What is needed: Whenever a line in the entries includes the word "self", copy that line out.

Data supplied:
· · · · ·
(** A ticker without a [None] value never raises [TypeError]. *)
Lemma filter_ticker_no_null self t :
  quoteVolume t <> Null -> priceChangePercent t <> Null ->
  lastPrice t <> Null -> highPrice t <> Null -> lowPrice t <> Null ->
  ticker_volume t <> Null -> ticker_count t <> NullCount ->
  filter_ticker self t <> Raise TypeError.
Proof.
  intros H1 H2 H3 H4 H5 H6 H7. unfold filter_ticker.
  apply float_of_no_null in H1, H2, H3, H4, H5, H6. apply int_of_no_null in H7.
  destruct (float_of (quoteVolume t)); cbn [bind]; [|congruence].
  destruct (float_of (priceChangePercent t)); cbn [bind]; [|congruence].
  destruct (_ && _); [|discriminate].
  destruct (float_of (lastPrice t)); cbn [bind]; [|congruence].
  destruct (float_of (highPrice t)); cbn [bind]; [|congruence].
  destruct (float_of (lowPrice t)); cbn [bind]; [|congruence].
  destruct (float_of (ticker_volume t)); cbn [bind]; [|congruence].
  destruct (int_of (ticker_count t)); cbn [bind]; [discriminate|congruence].
Qed.

(** The pair a ticker gives: every value can be read and the two
    thresholds are met. *)
Lemma filter_ticker_Some self t p :
  filter_ticker self t = Ok (Some p) <->
  pair_symbol p = default "" (ticker_symbol t) /\
  float_of (quoteVolume t) = Ok (quote_volume p) /\
  float_of (priceChangePercent t) = Ok (price_change_percent p) /\
  volume_threshold self <= quote_volume p /\
  price_change_threshold self <= Qabs (price_change_percent p) /\
  float_of (lastPrice t) = Ok (last_price p) /\
  float_of (highPrice t) = Ok (high_price p) /\
  float_of (lowPrice t) = Ok (low_price p) /\
  float_of (ticker_volume t) = Ok (pair_volume p) /\
  int_of (ticker_count t) = Ok (trades p).
Proof.
  unfold filter_ticker. split.
  - destruct (float_of (quoteVolume t)) as [qv|]; cbn [bind]; [|discriminate].
    destruct (float_of (priceChangePercent t)) as [pc|]; cbn [bind]; [|discriminate].
    destruct (Qle_bool (volume_threshold self) qv) eqn:Ev; [|discriminate].
    destruct (Qle_bool (price_change_threshold self) (Qabs pc)) eqn:Ec;
      [|discriminate].
    cbn [andb].
    destruct (float_of (lastPrice t)) as [lp|]; cbn [bind]; [|discriminate].
    destruct (float_of (highPrice t)) as [hp|]; cbn [bind]; [|discriminate].
    destruct (float_of (lowPrice t)) as [wp|]; cbn [bind]; [|discriminate].
    destruct (float_of (ticker_volume t)) as [vol|]; cbn [bind]; [|discriminate].
    destruct (int_of (ticker_count t)) as [n|]; cbn [bind]; [|discriminate].
    intros H. injection H as <-. cbn.
    apply Qle_bool_iff in Ev, Ec. auto 12.
  - intros (Hs & -> & -> & Hv & Hc & -> & -> & -> & -> & ->). cbn [bind].
    apply Qle_bool_iff in Hv, Hc. rewrite Hv, Hc. cbn [andb].
    destruct p. cbn in *. subst. reflexivity.
Qed.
· · · · ·
Task response:
Lemma filter_ticker_no_null self t :
  filter_ticker self t <> Raise TypeError.
Lemma filter_ticker_Some self t p :
  filter_ticker self t = Ok (Some p) <->
  volume_threshold self <= quote_volume p /\
  price_change_threshold self <= Qabs (price_change_percent p) /\
    destruct (Qle_bool (volume_threshold self) qv) eqn:Ev; [|discriminate].
    destruct (Qle_bool (price_change_threshold self) (Qabs pc)) eqn:Ec;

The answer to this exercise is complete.